Jiang Qing looked straight into the eyes of her husband, which were almost blinded by the severe cataract that had developed over the years. She simply could not believe and accept the reality that lay before her very own eyes at that moment. Everything about him just seemed so sickly and pitiful. His legs were so skinny and frail that he could hardly stand even with assistance, let alone walk. Over the past few months, he had also been losing a tremendous amount of weight and was not as puffy as he looked before. His disease had also progressed to such a severe state that his right side was paralyzed and he could no longer fully close his mouth. As a result, his nurse had to frequently wipe the drool off his cheeks. His lifetime of smoking had also manifested itself in the form of multiple problems in his lungs, so much so that he even needed a supply of oxygen in his limousine whenever he was to travel anywhere for state or public meetings. If he was not obliged to attend any events outside his official residence of Zhongnanhai, he would just lay uselessly upon the bed the whole day, occasionally getting up to sit on the sofa with much difficulty, even with assistance.

Jiang Qing (江青), First Lady of the People's Republic of China during the rule of the "Great Chairman"

As Jiang Qing caressed the great Chairman’s head gently, she gave a soft kiss on his cheek before promising to return soon. Upon stepping out of Building 202, she bumped into the great Chairman’s personal physician, Dr Li Zhisui (李志绥, Lĭ Zhìsuī), who had been faithfully attending to the Chairman’s every ailing need. “May I have a word with you for a while?” he asked of her.

“Why, of course. Is this something to do with him?” she said, pointing into the room that she just departed from.

“Well actually, yes. Perhaps I should just go straight to the point and not waste any of your precious time. You are aware of the fact that our great Chairman suffered a heart attack three days ago, right?”

“Well, yes. That was what Hua told me when he called me back from my trip.”

“Quite so. This heart attack is no doubt worse than his last one a few months ago, and it has affected a larger area of his heart. After much persuasion, we also conducted an X-ray for him, from which we found out that his lung infection had become more severe over the last few days. Besides, his urine output had dipped down to less than 300 cc per day in these past few days,” the doctor explained.

“And is there anything I can do to help?” asked the First Lady earnestly.

“There is one thing that we may require your assistance with. We need to monitor his complications, but it may be quite difficult for us to do so if we cannot take blood samples from him.
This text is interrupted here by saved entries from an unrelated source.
(* ===== verification/Quorum.v ===== *)
(** Quorums: what [check_enough_votes] of the validator sets (validator_set/dynamic_validator.rs and
    validator_list.rs) asks of the votes.  Voters that are enough weigh more than two thirds of all,
    and any two such sets share a voter outside of any set that weighs at most a third. *)
From stdpp Require Import base gmap list numbers.
From Stdlib Require Import NArith ZArith Lia.
From S2P Require Import Prelude Types Crypto Header BitSet StakeData Validators.

Local Open Scope N_scope.

(** * Weights *)

Section Weights.
Context (ws : list N).

Definition weight_of (i : N) : N := default 0 (ws !! N.to_nat i).
Definition total_weight : N := sum_with id ws.
Definition weight (s : list N) : N := sum_with weight_of s.
(** More than two thirds *)
Definition heavy (s : list N) : Prop := 2 * total_weight < 3 * weight s.

Definition everyone : list N := N.of_nat <$> seq 0 (length ws).
(** The weight of those that satisfy a predicate. *)
Definition weight_where (P : N → bool) : N := sum_with (λ i, if P i then weight_of i else 0) everyone.

Lemma weight_everyone : total_weight = weight everyone.
Proof.
  unfold total_weight, weight, everyone, weight_of. induction ws as [|x l IH] using rev_ind; [done|].
  rewrite length_app, seq_app, fmap_app, !sum_with_app, IH. cbn [length seq plus]. f_equal.
  - apply sum_with_ext. intros i Hi. apply list_elem_of_fmap in Hi as (k & -> & Hk%elem_of_seq).
    rewrite Nat2N.id, lookup_app_l by lia. done.
  - unfold sum_with. cbn. rewrite Nat2N.id, lookup_app_r, Nat.sub_diag by lia. cbn. lia.
Qed.

Lemma elem_of_everyone i : i ∈ everyone ↔ i < len ws.
Proof.
  unfold everyone, len. rewrite list_elem_of_fmap. split.
  - intros (k & -> & Hk%elem_of_seq). lia.
  - intros Hi. exists (N.to_nat i). split; [lia|]. apply elem_of_seq. lia.
Qed.

Lemma NoDup_everyone : NoDup everyone.
Proof. apply NoDup_fmap_2; [intros x y; lia|apply NoDup_seq]. Qed.

Lemma sum_with_filter {A} (f : A → N) (P : A → Prop) `{∀ x, Decision (P x)} l :
  sum_with f (filter P l) = sum_with (λ x, if bool_decide (P x) then f x else 0) l.
Proof.
  induction l as [|x l IH]; [done|]. rewrite filter_cons, sum_with_cons.
  destruct (decide (P x)) as [Hp|Hp].
  - rewrite bool_decide_eq_true_2, sum_with_cons by done. lia.
  - rewrite bool_decide_eq_false_2 by done. lia.
Qed.

(** The voters outside of the validators weigh nothing. *)
Lemma weight_nodup s : NoDup s → weight s = weight_where (λ i, bool_decide (i ∈ s)).
Proof.
  intros Hs. unfold weight_where. rewrite <- sum_with_filter. unfold weight.
  transitivity (sum_with weight_of (filter (λ i, i < len ws) s)).
  - rewrite sum_with_filter. apply sum_with_ext. intros i _. case_bool_decide as Hi; [done|].
    unfold weight_of. by rewrite lookup_ge_None_2 by (unfold len in Hi; lia).
  - apply sum_with_perm. apply NoDup_Permutation; [by apply list.NoDup_filter|apply list.NoDup_filter, NoDup_everyone|].
    intros i. rewrite !list_elem_of_filter, elem_of_everyone. tauto.
Qed.

Lemma weight_le s : NoDup s → weight s ≤ total_weight.
Proof.
  intros Hs. rewrite weight_nodup by done. rewrite weight_everyone. apply sum_with_le.
  intros i _. case_bool_decide; lia.
Qed.

Lemma weight_where_some (P Q : N → bool) :
  weight_where P < weight_where Q → ∃ i, i < len ws ∧ Q i = true ∧ P i = false.
Proof.
  unfold weight_where. assert (∀ i, i ∈ everyone → i < len ws) as Hin by (intros i; apply elem_of_everyone).
  induction everyone as [|i l IH]; [cbn; lia|]. rewrite !sum_with_cons. intros Hlt.
  destruct (P i) eqn:HP, (Q i) eqn:HQ; try (exists i; split; [apply Hin; by left|done]);
    apply IH; try (intros; apply Hin; by right); lia.
Qed.

(** Two quorums share a validator that is not among those of a third of the weight. *)
Lemma quorums_meet (faulty : N → bool) s t :
  NoDup s → NoDup t → heavy s → heavy t → 3 * weight_where faulty ≤ total_weight →
  ∃ i, i < len ws ∧ i ∈ s ∧ i ∈ t ∧ faulty i = false.
Proof.
  intros Hs Ht Hhs Hht Hf. unfold heavy in *. rewrite !weight_nodup in Hhs, Hht by done.
  destruct (weight_where_some faulty (λ i, bool_decide (i ∈ s) && bool_decide (i ∈ t))) as (i & Hi & Hb & Hfi).
  - assert (weight_where (λ i, bool_decide (i ∈ s)) + weight_where (λ i, bool_decide (i ∈ t)) ≤
      weight_where (λ i, bool_decide (i ∈ s) && bool_decide (i ∈ t)) + total_weight); [|lia].
    rewrite weight_everyone. unfold weight_where, weight. rewrite <- !sum_with_add.
    apply sum_with_le. intros i _. destruct (bool_decide (i ∈ s)), (bool_decide (i ∈ t)); cbn; lia.
  - apply andb_prop in Hb as [? ?]. exists i. rewrite <- (bool_decide_eq_true (i ∈ s)), <- (bool_decide_eq_true (i ∈ t)). done.
Qed.
End Weights.

(** * The validators of a height *)

Section Committee.
Context `{Crypto} (self : DynamicValidator) (elected : option (list Validator)).

(** The validators and their weights: those elected, by delegation, or the initial ones. *)
Definition committee : list Public :=
  match elected with Some vs => va_pubkey <$> vs | None => self end.
Definition committee_weights : list N :=
  match elected with Some vs => va_delegation <$> vs | None => replicate (length self) 1 end.

Lemma committee_len : len committee_weights = len committee.
Proof. unfold committee_weights, committee, len. destruct elected; by rewrite ?length_fmap, ?length_replicate. Qed.

(** A client whose state after the block [parent] has these validators. *)
Definition has_committee (c : Client) (parent : H256) : Prop := validators c parent = Ok elected.

Context (c : Client) (parent : H256) (Hc : has_committee c parent).

Lemma has_committee_pubkey :
  validators_pubkey c parent = Ok (match elected with Some vs => Some (va_pubkey <$> vs) | None => None end).
Proof. unfold validators_pubkey. rewrite Hc. done. Qed.

Lemma committee_count : dv_count c self parent = Ok (len committee).
Proof.
  unfold dv_count. rewrite Hc, Ok_bind. unfold committee. destruct elected; [|done].
  by unfold len; rewrite length_fmap.
Qed.

Lemma committee_get i : i < len committee → dv_get c self parent i = expect (committee !! N.to_nat i).
Proof.
  intros Hi. unfold dv_get, committee in *. rewrite has_committee_pubkey, Ok_bind.
  destruct elected as [vs|]; cbv match.
  - by rewrite N.mod_small.
  - unfold rr_get. cbv zeta. rewrite N.mod_small by done.
    destruct (N.eqb_spec (len self) 0); [lia|done].
Qed.

Lemma committee_index p :
  dv_get_index c self parent p = Ok (position (λ k, bool_decide (k = p)) committee).
Proof.
  unfold dv_get_index, committee. rewrite has_committee_pubkey, Ok_bind. by destruct elected.
Qed.

Lemma position_lookup {A} (f : A → bool) l i :
  position f l = Some i → ∃ x, l !! N.to_nat i = Some x ∧ f x = true.
Proof.
  revert i. induction l as [|x l IH]; intros i; cbn; [done|]. destruct (f x) eqn:Hx.
  - intros [= <-]. by exists x.
  - destruct (position f l) as [k|]; [|done]. cbn. intros [= <-].
    destruct (IH k eq_refl) as (y & Hy & ?). exists y. rewrite N2Nat.inj_succ. done.
Qed.

(** A total weight that the arithmetic of 64 bits can triple. *)
Definition weights_fit : Prop := 3 * total_weight committee_weights < u64_size.

Lemma fold_add_mod {A} (f : A → N) l acc :
  acc < u64_size → foldl (λ t x, u64_add t (f x)) acc l = (acc + sum_with f l) mod u64_size.
Proof.
  revert acc. induction l as [|x l IH]; intros acc Ha; cbn [foldl].
  - rewrite sum_with_nil, N.add_0_r, N.mod_small by done. done.
  - rewrite IH by (apply N.mod_lt; done). unfold u64_add.
    rewrite N.Div0.add_mod_idemp_l, sum_with_cons. f_equal. lia.
Qed.

Lemma voted_delegation_sum vs l acc r :
  acc < u64_size →
  fold_res (E:=EngineError) (λ voted_delegation index,
      _ ← assert (index <? len vs);
      validator ← ok_or (vs !! N.to_nat index) (ValidatorNotExist 0 index);
      Ok (u64_add voted_delegation (va_delegation validator))) acc l = Ok r →
  r = (acc + weight (va_delegation <$> vs) l) mod u64_size.
Proof.
  revert acc. induction l as [|i l IH]; intros acc Ha; cbn [fold_res].
  - intros [= <-]. unfold weight. rewrite sum_with_nil, N.add_0_r, N.mod_small by done. done.
  - intros (acc' & Hi & Hr)%bind_Ok. apply bind_Ok in Hi as (_ & _ & (v & Hv%ok_or_Ok & Hi)%bind_Ok).
    injection Hi as <-. apply IH in Hr; [|by apply N.mod_lt]. rewrite Hr. unfold u64_add.
    rewrite N.Div0.add_mod_idemp_l. unfold weight. rewrite sum_with_cons. f_equal.
    unfold weight_of at 2. rewrite list_lookup_fmap, Hv. cbn. lia.
Qed.

(** Votes of validators that are enough weigh more than two thirds. *)
Lemma enough_heavy votes u :
  weights_fit → bs_ok votes → (∀ i, bit votes i = true → i < len committee) →
  dv_check_enough_votes c self parent votes = Ok u → heavy committee_weights (indices votes).
Proof.
  intros Hfit Hok Hin. unfold dv_check_enough_votes. rewrite Hc, Ok_bind.
  pose proof (weight_le committee_weights (indices votes) (NoDup_indices votes)) as Hw.
  unfold heavy, weights_fit in *. revert Hfit Hw Hin. unfold committee_weights, committee.
  destruct elected as [vs|]; cbv match; intros Hfit Hw Hin He.
  - rewrite true_index_iter_indices in He. apply bind_Ok in He as (voted & Hv & He).
    apply voted_delegation_sum in Hv; [|done].
    rewrite (fold_add_mod va_delegation) in He by done.
    assert (sum_with va_delegation vs = total_weight (va_delegation <$> vs)) as Ht.
    { unfold total_weight. clear. induction vs as [|v vs IH]; [done|].
      by rewrite fmap_cons, !sum_with_cons, IH. }
    rewrite Ht in He. set (t := total_weight _) in *. set (s := weight _ _) in *.
    rewrite N.add_0_l in Hv, He. rewrite !N.mod_small in He, Hv by (unfold u64_size in *; lia).
    subst voted. unfold u64_mul in He. rewrite !N.mod_small in He by (unfold u64_size in *; lia).
    destruct (N.ltb_spec (t * 2) (s * 3)); [lia|done].
  - unfold rr_check_enough_votes, rr_count in He. rewrite bs_count_indices in He by done.
    assert (total_weight (replicate (length self) 1) = len self) as Ht.
    { unfold total_weight, len. clear. induction (length self) as [|k IH]; [done|]. cbn [replicate].
      rewrite sum_with_cons, IH. cbn. lia. }
    assert (weight (replicate (length self) 1) (indices votes) = len (indices votes)) as Hs.
    { unfold weight. assert (∀ i, i ∈ indices votes → i < len self) as Hi.
      { intros i Hi%elem_of_indices; auto. }
      clear -Hi. induction (indices votes) as [|i l IH]; [done|]. rewrite sum_with_cons, len_cons, IH.
      - unfold weight_of. rewrite lookup_replicate_2; [done|]. pose proof (Hi i ltac:(by left)). unfold len in *. lia.
      - intros j Hj. apply Hi. by right. }
    rewrite Ht, Hs in *. unfold u64_mul in He. rewrite !N.mod_small in He by (unfold u64_size in *; lia).
    destruct (N.ltb_spec (len self * 2) (len (indices votes) * 3)); [lia|done].
Qed.
End Committee.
He has adamantly resisted any efforts on our part to persuade him for blood tests. If you may just see what you can do to persuade him…”
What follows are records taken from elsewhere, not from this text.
Definition check_view_proposer (parent : H256) (height view : N) (address : Address) : wM () :=
  proposer ← view_proposer parent view;
  match proposer with
  | None => throw_st (TmEngine (PrevBlockNotExist height))
  | Some proposer =>
      if bool_decide (proposer = address) then mret tt
      else throw_st (TmEngine (NotProposer proposer address))
  end.

(** [EngineSigner::is_address] *)
Definition is_address (self : EngineSigner) (a : Address) : bool :=
  match self with Some (address, _) => bool_decide (a = address) | None => false end.

Definition is_signer_proposer (bh : H256) : wM bool :=
  w ← get_st;
  proposer ← view_proposer bh (w_view w);
  mret (match proposer with Some proposer => is_address (w_signer w) proposer | None => false end).

Definition is_step (w : Worker) (message : ConsensusMessage) : bool :=
  vs_is_step (cm_round message) (w_height w) (w_view w) (to_step (w_step w)).

Definition is_authority (prev_hash : H256) (address : Address) : wM bool :=
  w ← get_st;
  lift_engine (dv_contains_address c (w_validators w) prev_hash address).

Definition has_enough_any_votes : wM bool :=
  w ← get_st;
  step_votes ← lift_st (round_votes (w_votes w) (vote_step w));
  parent ← prev_block_hash;
  lift_st (is_ok (dv_check_enough_votes c (w_validators w) parent step_votes)).

Definition has_enough_aligned_votes (message : ConsensusMessage) : wM bool :=
  w ← get_st;
  header ← lift_st (expect (cl_block_header c (ByNumber (u64_sub (cm_height message) 1))));
  let parent_hash := hv_hash header in
  aligned_votes ← lift_st (aligned_votes (w_votes w) message);
  lift_st (is_ok (dv_check_enough_votes c (w_validators w) parent_hash aligned_votes)).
“I understand, Dr Li. But I can’t promise you anything, since I can see that somewhere deep inside him, he harbours some resentment for me, judging from how he spoke to me the other day,” replied the First Lady. “Anyway, if there’s anything else that you would need me to do, do look me up in my chambers.”

“Of course he resents you; it’s just that he doesn’t show it too much. Seeing how you always make use of his position and influence to build your own, and seeing how little you actually care for him inside your heart…well, the Chairman is not altogether blind, you know. We can see that the only reason you care for him is because his death would put your own political position in jeopardy, and that’s probably why you resent Hua that much as well,” the doctor thought to himself as the First Lady walked back to the Spring Lotus Chamber.